Sometimes I see how a client tells the professional they hired how to do certain things. You know — play with the colors, change the font, move a button, and all of these small things. I’m not a UX expert, but I guess it’s pretty annoying to handle.

Unfortunately, I see the same approach to more important things — more often than I would like to. You recommend a specific approach to your client — yet they refuse, ask for different options, and then select the most idiotic one. Even though you clearly specify that this option is idiotic.

What happens next? Obviously, he’s fucked. And no matter how often you repeat the «I told you» mantra — it’s obviously your fault. As a professional, you should have refused to go along the path that would doom your client. Yet sometimes you do play along. And regret it big time.

I’m Nikolay the Russian Guy, and today i will tell you a sad, but brutally honest, story of such a failure.

So, a German client came to us, asking for a mobile app for physiotherapists and their patients. 25 years of in-the-field experience resulted in quite an interesting hands-on approach which they would like to digitize. That sounded quite interesting, really.

Well, first things first — we went through our usual process, asking all kinds of business-related questions and systematizing the results, so in the end it appeared that they would actually like to build a much more broad ecosystem. Not only with physiotherapists and their patients — there also would be corporate clients, their employees, insurance companies and eventually even the government. Guys really would like to present a game-changing approach to personal health management, global scale.

At the same time, their immediate plans were completely off-track. Just implementing an app, which would then not showcase the big picture. ‘Cause they didn’t have the budget to implement the global thing, right? I mean — it certainly would cost hell of a lot of money. Just before that time that we did implement something similar in sheer volume of work, so we could tell them a relatively accurate cost. At least a year of a full-fledged team’s worth of work. You do the math.

Obviously, we offered them an alternative. Just go and implement a clickable low-fidelity prototype that demonstrate the functionality of an actual product — for all the roles that would be there, with core functionality for every role, that could be checked out, felt and understood. It could fit their budget perfectly well, and could secure them an investment needed to code the whole system.

No, they said, we would like to create the app. About 15% of the whole system’s functionality, mind you. For about 25% more cost than the lo-fi prototype.

Okay, then we told them that another option would be to create a hi-fi prototype of the app, along with a lo-fi prototype of the whole system, for roughly the same cost as an app development would cost. They could then show everyone a very detailed, actual-app-feeling clickable prototype of the app, and at the same time demonstrate the whole ecosystem as well.

No, they said, we would like to create the app.

Here I made my first mistake. I did not insist on the right approach, I let them fall into their own trap and make a bad business decision. Okay, I said, let’s then at least create an app prototype. You can show it to everyone, gather feedback, show a presentation of the whole ecosystem, and in the end understand where to put your money. Don’t waste all your budget on app implementation, create the prototype first. Make sure you know what you’re doing. Then you can always get back to this moment and decide whether to implement the app or prototype the ecosystem.

No, they said. We. Would like. To create. The app.

For fuck’s sake, sometimes clients are so stubborn.

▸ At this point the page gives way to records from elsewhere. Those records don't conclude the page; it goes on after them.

(* ===== verification/Lan.v ===== *)
(** * Lan: direct LAN connections (lan.go, lan_upgrade.go)

    Two parts.  [LANServer] keeps one pending challenge per client; the
    goroutines of incoming connections run [handleConn] concurrently with
    [RegisterPending] and [UnregisterPending].  [Carrier] is the part of a
    [Session] that swaps its transport for the verified LAN connection, run
    concurrently with [Close].  Every section under a lock is one step.

    A connection's verify message is an input of the model: the outcome of
    reading and unmarshalling it, [Err] when either fails. *)

From Stdlib Require Import ZArith Lia Strings.Byte Strings.String.
From stdpp Require Import base gmap sets strings list fin_maps.
From S2P Require Import Prelude Channel.

(** ** Pending challenges *)

Module LANServer.

Record lanVerify := {
  Challenge : bytes;
  InstanceID : string
}.

(** A [*pendingLAN]: its address and its challenge (a private copy). *)
Record pendingLAN := {
  paddr : nat;
  challenge : bytes
}.

Definition challengeEqual (a b : bytes) : bool :=
  if negb (len a =? len b)%Z then false else ConstantTimeCompare a b.
(* ===== verification/LanOffer.v ===== *)
(** * LanOffer: moving a session to the LAN (lan_upgrade.go, lan.go)

    The exchange between [offerLAN] on the backend, the [LANServer] of [Lan],
    and [handleLANOffer] with [dialLAN] on the client.  Each goroutine is a
    record with a program counter; a step runs it to its next blocking call,
    lock or channel operation, the environment supplying outcomes.  A control
    stream carries the one message its backend sent ([Stream]'s theorems);
    anybody else on the LAN may connect and write any verify message.  The
    carriers the two ends install are the inputs of [Lan.Carrier]. *)

From Stdlib Require Import ZArith Lia Strings.Byte Strings.String.
From stdpp Require Import base gmap sets strings pretty list fin_maps.
From S2P Require Import Prelude Text Lan.

(** ** Wire types *)

Record lanOffer := {
  Addr : string;
  Challenge : bytes;
  CertHash : bytes
}.

Definition utf8_offer (offer : lanOffer) : bool := utf8_string (Addr offer).
Definition utf8_verify (v : LANServer.lanVerify) : bool := utf8_string (LANServer.InstanceID v).

(** ** The server's address and certificate *)

(** The address a listener is bound to. *)
Record UDPAddr := {
  IP : string;
  IsUnspecified : bool;
  Port : Z
}.

(** What [NewLANServer] builds around its listener. *)
Record lanServer := {
  nextProtos : list string;
  ls_addr : string;
  ls_certHash : option bytes
}.

(** [NewLANServer]: [selfSigned] is what [generateSelfSigned] returns,
    [ListenAddr] the bound address, [LanIP] the host's own address.  A TLS
    configuration is its certificate chains. *)
Definition NewLANServer (Sum256 : bytes -> bytes) (selfSigned : result bytes)
    (ListenAddr : string -> list (list bytes) -> result UDPAddr) (LanIP : string)
    (addr : string) (tlsConfig : option (list (list bytes))) : result lanServer :=
  let addr := if bool_decide (addr = EmptyString) then ":0" else addr in
  let! chains := match tlsConfig with
                 | None => let! cert := rwrap "generate LAN cert: %w" [] selfSigned in Ok [[cert]]
                 | Some chains => Ok chains
                 end in
  let! listenAddr := rwrap "LAN listen: %w" [] (ListenAddr addr chains) in
  let host := if IsUnspecified listenAddr then LanIP else IP listenAddr in
  Ok {| nextProtos := ["pigeon-lan"];
        ls_addr := (host +:+ ":" +:+ pretty (Port listenAddr))%string;
        ls_certHash := match chains with
                       | (leaf :: _) :: _ => Some (Sum256 leaf)
                       | _ => None
                       end |}.

Lemma NewLANServer_addr Sum256 selfSigned ListenAddr LanIP addr tlsConfig ls :
  NewLANServer Sum256 selfSigned ListenAddr LanIP addr tlsConfig = Ok ls -> ls_addr ls <> EmptyString.
Proof.
  unfold NewLANServer. intros Hl. destruct (match tlsConfig with None => _ | Some _ => _ end) as [chains|]; [| done].
  cbn in Hl. destruct (ListenAddr _ chains) as [a|]; [| done]. cbn in Hl. injection Hl as <-. cbn.
  by destruct (if IsUnspecified a then LanIP else IP a).
Qed.

(** ** The goroutines *)

(** Where [offerLAN] stands: before reading the random challenge, registering
    it, opening the control stream, sending the offer, waiting for the
    verified connection, in its deferred [UnregisterPending], returned. *)
Inductive offerPC := PStart | PRegister | POpen | PSend | PWait | PUnregister | PReturned.

(** One call of [offerLAN]: the session's peer, its challenge, the address of
    its pending entry, and the connection given to [swapTransport]. *)
Record offerCall := {
  peerID : string;
  challenge : bytes;
  entry : option nat;
  opc : offerPC;
  upgraded : option nat
}.

(** Where [handleLANOffer] stands: receiving the offer; in [dialLAN] dialling,
    opening the stream, writing the verify message, reading the answer;
    returned. *)
Inductive clientPC := CRecv | CDial | COpen | CWrite | CRead | CReturned.

(** One call of [handleLANOffer], on a session whose other end is the backend
    session of call [backend]. *)
Record clientCall := {
  backend : nat;
  localID : string;
  offered : option lanOffer;
  dialled : option nat;
  cpc : clientPC;
  swapped : bool
}.

(** The server, both kinds of calls, the offers sent, the [verified] channel
    of each pending entry, and of each connection: the verify message written
    to it, the server's answer, whether its callback has run, whether its
    client closed it. *)
Record exchange := {
  server : LANServer.server;
  offers : gmap nat offerCall;
  clients : gmap nat clientCall;
  payloads : gmap nat bytes;
  verified : gmap nat nat;
  wrote : gmap nat bytes;
  replied : gmap nat bytes;
  notified : gset nat;
  shut : gset nat
}.

Definition noExchange : exchange :=
  {| server := LANServer.NewLANServer; offers := ∅; clients := ∅; payloads := ∅; verified := ∅; wrote := ∅;
     replied := ∅; notified := ∅; shut := ∅ |}.

Definition set_server (x : exchange) (s : LANServer.server) : exchange :=
  {| server := s; offers := offers x; clients := clients x; payloads := payloads x; verified := verified x;
     wrote := wrote x; replied := replied x; notified := notified x; shut := shut x |}.
Definition set_offer (x : exchange) (o : nat) (call : offerCall) : exchange :=
  {| server := server x; offers := <[o := call]> (offers x); clients := clients x; payloads := payloads x;
     verified := verified x; wrote := wrote x; replied := replied x; notified := notified x; shut := shut x |}.
Definition set_client (x : exchange) (k : nat) (call : clientCall) : exchange :=
  {| server := server x; offers := offers x; clients := <[k := call]> (clients x); payloads := payloads x;
     verified := verified x; wrote := wrote x; replied := replied x; notified := notified x; shut := shut x |}.
Definition add_payload (x : exchange) (o : nat) (bs : bytes) : exchange :=
  {| server := server x; offers := offers x; clients := clients x; payloads := <[o := bs]> (payloads x);
     verified := verified x; wrote := wrote x; replied := replied x; notified := notified x; shut := shut x |}.
Definition set_verified (x : exchange) (chans : gmap nat nat) : exchange :=
  {| server := server x; offers := offers x; clients := clients x; payloads := payloads x;
     verified := chans; wrote := wrote x; replied := replied x; notified := notified x; shut := shut x |}.
Definition add_wrote (x : exchange) (c : nat) (bs : bytes) : exchange :=
  {| server := server x; offers := offers x; clients := clients x; payloads := payloads x;
     verified := verified x; wrote := <[c := bs]> (wrote x); replied := replied x; notified := notified x;
     shut := shut x |}.
Definition add_replied (x : exchange) (c : nat) (bs : bytes) : exchange :=
  {| server := server x; offers := offers x; clients := clients x; payloads := payloads x;
     verified := verified x; wrote := wrote x; replied := <[c := bs]> (replied x); notified := notified x;
     shut := shut x |}.
Definition add_notified (x : exchange) (c : nat) : exchange :=
  {| server := server x; offers := offers x; clients := clients x; payloads := payloads x;
     verified := verified x; wrote := wrote x; replied := replied x; notified := {[c]} ∪ notified x;
     shut := shut x |}.
Definition add_shut (x : exchange) (c : nat) : exchange :=
  {| server := server x; offers := offers x; clients := clients x; payloads := payloads x;
     verified := verified x; wrote := wrote x; replied := replied x; notified := notified x;
     shut := {[c]} ∪ shut x |}.

Definition okBytes : bytes := str_bytes "ok".

Section Exchange.
Context {offerJSON : JSON lanOffer} {verifyJSON : JSON LANServer.lanVerify}.
(** [LANServer.Addr] and [CertHash]. *)
Context (addr : string) (certHash : bytes).

(** *** The backend *)

Inductive offerInput :=
  | RandFails
  | RandReads (ch : bytes)
  | Proceed
  | Fails
  | TimesOut.

Definition at_offer (call : offerCall) (pc : offerPC) : offerCall :=
  {| peerID := peerID call; challenge := challenge call; entry := entry call; opc := pc; upgraded := upgraded call |}.

(** [offerLAN] entered: without a LAN server or a peer id it returns. *)
Definition newOffer (lan : bool) (peer : string) : offerCall :=
  {| peerID := peer; challenge := []; entry := None;
     opc := if negb lan || bool_decide (peer = EmptyString) then PReturned else PStart; upgraded := None |}.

And that was when I made my second mistake — and the worst one. I said «okay, we will implement your god damn app if you want it so much». What an idiotic thing it was for me to do. We went on with it, created UI mockups, signed them with the client, and proceeded with development.

So there were we — designing, coding and talking with the client about some details. Small details, big details, huge details — all over the place, as they didn’t really know how the app should function. There was no prototype to try it out, there was no customer feedback, there was no real understanding of how certain features should be implemented, from user’s perspective. An awful mess it was. Behind schedule by 30%, with the team making fun of «never-ending stream of new ideas».

Also, in about two months, after some additional research, talks and discussions, they came back to us with some fresh ideas of their own, how to make the product better. Huge ideas, like how to add B2B services to the app. You know — corporate clients with employees. Right. Fresh ideas indeed. Yet we didn’t have any budget for that anymore. It was already fucked up.

To summarize it, my inability to persuade the client to do the right thing resulted in:

  • Loss of money on development — decision to to create the app looked like a way to save money, yet resulted in more money spent.
  • Loss of opportunity to market the end-product, the ecosystem. Instead, client could only market the by-product, the physiotherapists app. And brag about huge ideas of the ecosystem, with nothing at all to back it up.

Well, one could argue that with such a stubborn client there was nothing I could do to prevent them from making these mistakes. And that would be wrong. Comforting — but wrong.

I could always tell them: «You are going to be doomed. And I want you to succeed, not to fail. So I refuse to do what you want me to do. If you want to fuck it up — do it with someone else. Sorry about that, and have a nice day.» Then I should walk out of the door. Sometimes words are not enough, and you have to back them up with actions.

But I wasn’t brutally honest with them to the end, so I failed them. What an asshole.